Cultura

La crisi del Covid, occasione persa per cambiare il mondo

La crisi del Covid, occasione persa per cambiare il mondoParticolare dalla copertina del libro di Xavier Tapies "La street art ai tempi del coronavirus", pubblicato da L'Ippocampo

L'indagine «Immaginare l’inimmaginabile», di Jaime D’Alessandro, per Bollati Boringhieri. Una riflessione sulla chance perduta per ripensare il modo di lavorare, di spostarsi, di consumare e abitare, in una fase in cui sono state messe in pratica innovazioni a una velocità impensabile nella cosiddetta «normalità» che poi sono state sottoposte a frenate o tentativi di inversione di rotta

Pubblicato circa un anno faEdizione del 10 agosto 2023

C’era una volta il futuro. È accaduto nei giorni e nei mesi del grande lockdown. A quel tempo, al di là della conta delle vittime del Covid, e in parallelo alla ricerca sui vaccini, si è sviluppato un dibattito intenso sull’insostenibilità del modello di sviluppo che ha prodotto l’irruzione sulla scena di una simile pandemia, sugli effetti del confinamento sociale sui legami sociali e sulle modalità del lavoro e della socialità, sul nuovo mondo che sarebbe scaturito una volta sconfitto il virus. Almeno in apparenza, il neoliberismo avrebbe dovuto essere una delle vittime del coronavirus visto che tutti i suoi pilastri, a partire dall’austerità e dalla deregulation, erano stati messi in discussione perfino dai governi che improvvisamente scoprivano le qualità dello stato sociale e della regolamentazione.

IN QUEI GIORNI sembrava che il virus stesse riscrivendo la nostra immaginazione: «ciò che sembrava impossibile è diventato pensabile», come ebbe a scrivere sul New Yorker, lo scrittore di fantascienza Kim Stanley Robinson, inventore di apocalittici scenari futuri, noto soprattutto per la sua trilogia di Marte. «Forse, tra qualche mese – aggiungeva – , torneremo a una qualche versione della vecchia normalità. Ma questa primavera non sarà dimenticata».

Due anni dopo, invece, l’ordine neoliberale è alle prese con quella che viene chiamata la «policrisi», una serie di shock che si alimentano a vicenda, le leggi di bilancio hanno recuperato le logiche feroci di prima del Covid e quella breccia di immaginazione sembra essere stata chiusa.

Tuttavia quel dibattito pubblico in modalità «a distanza», quelle riflessioni di fronte a scenari inediti per l’intero pianeta, hanno il pregio di aprire un focus non banale sul futuro, di sottrarlo a suggestioni apocalittiche e restituirlo alla possibilità di una progettazione partecipata. «Non è mai esistita un’epoca nella quale il futuro ha avuto un tale peso. È diventato un elemento costante del presente, invadendo la quotidianità di miliardi di persone», scrive Jaime D’Alessandro in Immaginare l’inimmaginabile. Cronache dell’anno che avrebbe potuto insegnarci tutto (Bollati Boringhieri, pp. 128, euro 14) un volumetto agile che ha il merito di riprendere e riordinare quel tipo di ragionamenti con la «giusta distanza» dai giorni in cui sono stati elaborati.

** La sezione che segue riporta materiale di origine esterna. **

(** * Moment Catcher: a shallow embedding of [app.py]

    The development follows the class [MomentCatcher] and the Flask handler
    [upload_video].  A finite Python float is embedded as the rational it
    denotes ([Q]); infinities and NaN are outside the embedding.
    Comparisons, [max], [min] and [int] are exact on floats and are taken
    as such.  The arithmetic on times is rounded as binary64 rounds it, by
    the operations of [Float]: the row count of the audio fallback (line
    54), the bounds of a moment (lines 162-163) and the running total of
    the assembler (line 188).  Doubling and halving ([fps * 2],
    [frame_length / 2]) are exact in binary64.  The feature values, the
    scores and the window length [fps * 0.1] are computed on the rationals.
    The numerical kernels of the libraries the program calls (FFT, square
    root, OpenCV image operators) are collected in one record, [Kernels]. *)

From Stdlib Require Import List ZArith QArith Qround Lia Lqa Bool Arith.
From Stdlib Require Import Ascii String Permutation Sorted.
Import ListNotations.

(** ** Python and numpy primitives *)

(** The exceptions the embedded code can raise. *)
Inductive exn : Type :=
| ValueError
| OSError.

Inductive result (A : Type) : Type :=
| Ok (a : A)
| Raise (e : exn).
Arguments Ok {A} a.
Arguments Raise {A} e.

Module Py.

(** [int(x)] on a float: truncation toward zero. *)
Definition int (x : Q) : Z := Z.quot (Qnum x) (Zpos (Qden x)).

(** [len(l)] as a Python integer. *)
Definition len {A} (l : list A) : Z := Z.of_nat (List.length l).

(** The normalisation Python applies to a slice bound. *)
Definition clamp_index (n i : Z) : nat :=
  Z.to_nat (if (i <? 0)%Z then Z.max 0 (n + i) else Z.min i n).

(** [l[i:]]. *)
Definition slice_from {A} (i : Z) (l : list A) : list A :=
  skipn (clamp_index (len l) i) l.

(** [l[i:j]]. *)
Definition slice {A} (i j : Z) (l : list A) : list A :=
  let lo := clamp_index (len l) i in
  let hi := clamp_index (len l) j in
  firstn (hi - lo) (skipn lo l).

(** [range(start, stop, step)]; a zero step raises [ValueError]. *)
Definition range (start stop step : Z) : result (list Z) :=
  if (step =? 0)%Z then Raise ValueError
  else
    let count :=
      if (0 <? step)%Z
      then (if (start <? stop)%Z then (stop - start - 1) / step + 1 else 0)%Z
      else (if (stop <? start)%Z then (start - stop - 1) / (- step) + 1 else 0)%Z in
    Ok (map (fun k => (start + Z.of_nat k * step)%Z) (seq 0 (Z.to_nat count))).

(** [max(a, b)] and [min(a, b)]: the first argument is kept unless the
    second is strictly larger (smaller). *)
Definition max (a b : Q) : Q := if Qlt_le_dec a b then b else a.
Definition min (a b : Q) : Q := if Qlt_le_dec b a then b else a.

(** [sum(l)]. *)
Definition sum (l : list Q) : Q := fold_right Qplus 0 l.

(** Stable insertion sort by a key, the order [list.sort(key=...)] and a
    stable [argsort] produce. *)
Fixpoint insert_by {A} (key : A -> Q) (a : A) (l : list A) : list A :=
  match l with
  | [] => [a]
  | b :: l' =>
      if Qlt_le_dec (key b) (key a) then b :: insert_by key a l'
      else a :: l
  end.

Definition sort_by {A} (key : A -> Q) (l : list A) : list A :=
  fold_right (insert_by key) [] l.

End Py.

(** ** Binary64 arithmetic

    Round to nearest, ties to even, with a 53-bit significand and the
    smallest exponent of the subnormal range; every result is a reduced
    fraction.  An operation takes the rationals its float arguments denote
    and rounds the exact result, as IEEE 754 prescribes.  Overflow is not
    modelled. *)

Module Float.

(** [2 ^ e] for any integer [e]. *)
Definition pow2 (e : Z) : Q :=
  if (0 <=? e)%Z then inject_Z (2 ^ e) else 1 # Z.to_pos (2 ^ (- e)).

Definition round_half_even (x : Q) : Z :=
  let f := Qfloor x in
  match Qcompare (x - inject_Z f) (1 # 2) with
  | Lt => f
  | Gt => (f + 1)%Z
  | Eq => if Z.even f then f else (f + 1)%Z
  end.

(** The exponent of the unit in the last place of a positive [a]: the [e]
    with [2 ^ 52 <= a / 2 ^ e < 2 ^ 53], or [-1074] for a subnormal. *)
Definition exponent (a : Q) : Z :=
  let e0 := (Z.log2 (Qnum a) - Z.log2 (Zpos (Qden a)) - 52)%Z in
  let e := if Qlt_le_dec (a / pow2 e0) (inject_Z (2 ^ 52)) then (e0 - 1)%Z
           else e0 in
  Z.max e (-1074).

Definition round_pos (a : Q) : Q :=
  let e := exponent a in
  Qred (inject_Z (round_half_even (a / pow2 e)) * pow2 e).

(** The float nearest to [x]. *)
Definition round (x : Q) : Q :=
  match Qcompare x 0 with
  | Eq => 0
  | Gt => round_pos x
  | Lt => Qred (- round_pos (- x))
  end.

Non è affatto un’antologia: D’Alessandro, firma di punta su Repubblica per ciò che riguarda tecnologie, videogame e culture digitali, prova a forzare l’opera di rimozione «tanto veloce quanto profonda» rielaborando dati, articoli e voci raccolte nell’anno più extra-ordinario che i viventi ricordino e in cui sembrava si potesse ripensare il modo di lavorare, di spostarsi, di consumare e abitare, in cui vennero messe in pratica innovazioni a una velocità impensabile nella cosiddetta «normalità» che poi sono state sottoposte a frenate o tentativi di inversione di rotta.

LA BRECCIA OPERATA dal lockdown nelle routine produttive e quotidiane viene letta dall’autore nei termini di un’occasione perduta, di una «crisi sprecata» perché le domande aperte dalla pandemia sono tutt’altro che risolte e vengono riformulate di continuo dall’incalzare della crisi climatica con cui il coronavirus è in stretta connessione.

D’altra parte, già molto prima dell’emergenza sanitaria il neoliberismo ha preso l’abitudine di promettere di superare le proprie crisi attraverso «riforme», digitali o ecologiche, che non sono altro che modalità di disciplinare e sottomettere i ranghi del lavoro, comprimendo salari e diritti mentre si perpetua il saccheggio della natura grazie a operazioni di greenwashing (una perversione dell’inimmaginabile) sempre più raffinate, come dimostra la campagna acquisti delle Sette sorelle tra le fila degli influencer.